Matt Roper chatted to my eternally-un-named-friend yesterday

Matt chatted to my eternally-un-named-friend yesterday

“What’s it like being naked on stage?” my eternally-un-named-friend asked my temporary lodger Matt Roper in my living room last night.

Matt is performing with the Greatest Show on Legs in Totnes, Devon, next Friday night. This inevitably involves performing the naked balloon dance.

“You’ve just got to get on with it really,” replied Matt. “there’s no time to consider being nervous or not nervous: you’ve got to go on and do it. I think it’s a great honour to be naked on stage with nothing but a balloon and your socks on as part of Martin Soan’s Greatest Show on Legs.”

“I’m just going to urinate,” I said and went upstairs to the toilet. My iPhone kept recording.

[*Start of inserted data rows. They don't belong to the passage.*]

Lemma versions_fold {A} v (f : Db -> A -> rresult Db) l : (forall d a d', a ∈ l -> f d a = Ok d' -> versions_ok v d -> versions_ok v d') ->
  forall d d', try_fold f d l = Ok d' -> versions_ok v d -> versions_ok v d'.
Proof. intros Hf d d' E Hd. eapply (try_fold_inv (versions_ok v)); [exact Hd| |exact E]. intros s a s' Ha Hs Hf'. by eapply Hf. Qed.
End statements.

(** ** Metadata transactions *)

Section transact.
Context `{HexCrate, Sha2Crate, SqlEngine, SerdeJson} `{FromJson (list cvalue)}
  `{ToJson LogicalType, FromJson LogicalType, ToJson scalar, FromJson scalar} `{ToJson cvalue}.

Lemma versions_live_of v name d0 d i d' : insert_live_of name d i = Ok d' -> versions_ok v d -> same_files d0 d -> versions_ok v d' /\ same_files d0 d'.
Proof.
  unfold insert_live_of. destruct (db_snapshots d !! id_bytes i) as [s|] eqn:Hs; [|by intros [= <-]]. intros E Hv Hd.
  apply (try_fold_inv (fun e => versions_ok v e /\ same_files d e)) in E as [? ?]; [by split; [|etrans]|by split|].
  intros e f e' Hf [He Hde] Ef. split; [|etrans; [exact Hde|by apply insert_live_added in Ef as []]].
  eapply versions_live; [| | | |exact Ef|exact He]; cbn; try done; [|by rewrite (sf_snapshots _ _ Hde)].
  rewrite (sf_changes _ _ Hde). by apply added_file in Hf.
Qed.
Lemma versions_materialize v name tip d d' : materialize_branch name tip d = Ok d' -> versions_ok v d -> versions_ok v d'.
Proof.
  unfold materialize_branch. intros (e & E1 & E)%bind_ok Hv. apply bind_ok in E as (chain & _ & E). apply (versions_delete_live v) in E1; [|done].
  apply (try_fold_inv (fun x => versions_ok v x /\ same_files e x)) in E as [? _]; [done|by split|].
  intros x i y _ [Hx Hex] Ex. by eapply versions_live_of.
Qed.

Martin Soan chats to an audience member after last night’s show

Martin Soan stands around naked

“Martin is quite used to being naked,” my eternally-un-named-friend told Matt after I had left. “He’s done this sort of show a lot, so he ends up just standing around almost forgetting he IS naked. In my family, we were very familiar with walking around naked in the house. John’s family was not.”

“My family was not a nudie house at all,” said Matt.

“You didn’t sit and chat to your sister while she was in the bath?” asked my eternally-un-named-friend.

“We probably did when we were all little,” said Matt. “I was by far the youngest. At what point does it stop?”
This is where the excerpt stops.